_ACTION ITEM_
Count the lines in the records below that contain the word "Arguments", and give only that number.

_SOURCE DATA_
(** A struct behind a pointer: typed object stores. *)
Definition deref {A} (objs : gmap Z A) (p : Z) : res A :=
  match objs !! p with
  | Some o => Ok o
  | None => if p =? 0 then Err NullDeref else Err (BadAccess p)
  end.

(** ** Assignment to a member of a struct

    A record type declares its eta expansion once; the assignment to a
    member is then found by instance search and written
    [s <| member := value |>]. *)

Class Eta (R : Type) := eta : R -> R.
Class Member {R T : Type} (proj : R -> T) := IsMember { assign_member : (T -> T) -> R -> R }.
Definition assign {R T} (proj : R -> T) {M : Member proj} (f : T -> T) (r : R) : R :=
  assign_member f r.
Arguments assign {R T} proj {_} f r.

Ltac member_assign :=
  lazymatch goal with
  | |- @Member ?R ?T ?proj =>
      let e := eval unfold eta in (@eta R _) in
      lazymatch e with
      | ?expand =>
          let e' := eval hnf in expand in
          exact (IsMember R T proj (fun (f : T -> T) (r : R) =>
            ltac:(let body := eval cbv beta in (e' r) in
                  lazymatch eval pattern (proj r) in body with
                  | ?F _ => let t := eval cbv beta in (F (f (proj r))) in exact t
                  end)))
      end
  end.
#[export] Hint Extern 1 (Member _) => member_assign : typeclass_instances.

Notation "s <| f := v |>" := (assign f (fun _ => v) s)
  (at level 1, left associativity, f at level 8, v at level 200, format "s  <|  f  :=  v  |>") : mos_scope.
Notation "s <| f ::= g |>" := (assign f g s)
  (at level 1, left associativity, f at level 8, g at level 200, format "s  <|  f  ::=  g  |>") : mos_scope.

(** ** Loops

    [while body s] repeats [body] from [s] until it answers [inr r].  The
    budget is binary, so that running out of it costs nothing to state and
    an early exit costs nothing to compute: [2 ^ 33] iterations exceed the
    number of addresses and of 32-bit counter values a terminating loop of
    this program can go through. *)

Fixpoint iter_pos {S R} (p : positive) (body : S -> res (S + R)) (s : S) : res (S + R) :=
  match p with
  | xH => body s
  | xO q =>
      match iter_pos q body s with
      | Ok (inl s') => iter_pos q body s'
      | r => r
      end
  | xI q =>
      match body s with
      | Ok (inl s') =>
          match iter_pos q body s' with
          | Ok (inl s'') => iter_pos q body s''
          | r => r
          end
      | r => r
      end
  end.

Definition budget : positive := 8589934592.

Definition while {S R} (body : S -> res (S + R)) (s : S) : res R :=
  match iter_pos budget body s with
  | Ok (inr r) => Ok r
  | Ok (inl _) => Err Hang
  | Err f => Err f
  end.
Arguments while : simpl never.

(** The same loop, over a state: the body answers the next value of the
    loop variable or the result. *)
Definition swhile {S A R} (body : A -> SM S (A + R)) (a : A) : SM S R := fun s =>
  while (fun '(a, s) =>
    match body a s with
    | Ok (inl a', s') => Ok (inl (a', s'))
    | Ok (inr r, s') => Ok (inr (r, s'))
    | Err f => Err f
    end) (a, s).

(** A counted loop [for (i = 0; i < n; i++)] over a state. *)
Fixpoint for_upto {S} (n : nat) (i : Z) (body : Z -> SM S unit) : SM S unit :=
  match n with
  | O => sret tt
  | S n' => body i ;;; for_upto n' (i + 1) body
  end.

(** ** Automation *)

Create HintDb word.
Create HintDb mos.
Create Rewrite HintDb word_rw.

Ltac destruct_match_goal :=
  match goal with
  | |- context [match ?x with _ => _ end] => destruct x eqn:?
  end.

Ltac destruct_match_hyp H :=
  match type of H with
  | context [match ?x with _ => _ end] => destruct x eqn:?
  end.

_RESPONSE_
2